● EXERCISE
From the records below, count the lines holding the string "destruct". Only the number is wanted.
· · · · ·
(* ===== verification/WizardBind.v ===== *)
(** What binding guarantees (toolchain/wizard/src/pipeline/prepare.rs): a planned
    graph binds whenever every requested artifact has a writer, no endpoint is
    left over, and every pipe has one reader and one writer, at the two ends of
    the stream it belongs to. *)

From stdpp Require Import gmap.
From S2P Require Import Prelude Utf Wizard WizardPlan.

#[local] Open Scope nat_scope.

(** ** Writers of the user *)

Lemma to_index_inj a b : to_index a = to_index b → a = b.
Proof. by destruct a, b. Qed.
Lemma to_index_lt a : to_index a < COUNT.
Proof. destruct a; vm_compute; lia. Qed.

Definition has_writer (slots : list (option nat)) (a : Artifact) : Prop := ∃ w, slots !! to_index a = Some (Some w).

Lemma new_writers_has targets a : a ∈ targets.*1 → has_writer (new_writers targets) a.
Proof.
  unfold new_writers, has_writer.
  assert (Hgen : ∀ slots, length slots = COUNT → a ∈ targets.*1 ∨ (∃ w, slots !! to_index a = Some (Some w)) →
    ∃ w, foldl (λ slots '(a, w), <[to_index a := Some w]> slots) slots targets !! to_index a = Some (Some w)).
  { induction targets as [|[b w] ts IH]; intros slots Hlen Hor; cbn.
    { destruct Hor as [Hin|Hs]; [by apply elem_of_nil in Hin|done]. }
    apply IH; [by rewrite length_insert|]. destruct (decide (b = a)) as [->|Hne].
    - right. exists w. apply list_lookup_insert_eq. rewrite Hlen. apply to_index_lt.
    - destruct Hor as [Hin|[w' Hw]].
      + left. by apply elem_of_cons in Hin as [->|Hin].
      + right. exists w'. rewrite list_lookup_insert_ne; [done|]. by intros ?%to_index_inj. }
  intros Hin. apply Hgen; [apply length_replicate|]. by left.
Qed.

(** ** Pipes *)

(** The first pipe of stream [s], and the sinks its producer writes. *)
Definition first_pipe (sts : list Stream) (s : nat) : nat := sum_list ((length ∘ consumers) <$> take s sts).
Definition pipe_count (sts : list Stream) : nat := first_pipe sts (length sts).
Definition target (slots : list (option nat)) (st : Stream) : list OutputWriter :=
  match artifact st with
  | Some a => match slots !! to_index a with Some (Some w) => [Target w] | _ => [] end
  | None => []
  end.
Definition sinks (w : OutputWriter) : list OutputWriter := match w with Fanout l => l | w => [w] end.
Definition joined (l : list OutputWriter) : OutputWriter := match l with [w] => w | _ => Fanout l end.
· · · · ·
● EXERCISE RESPONSE
5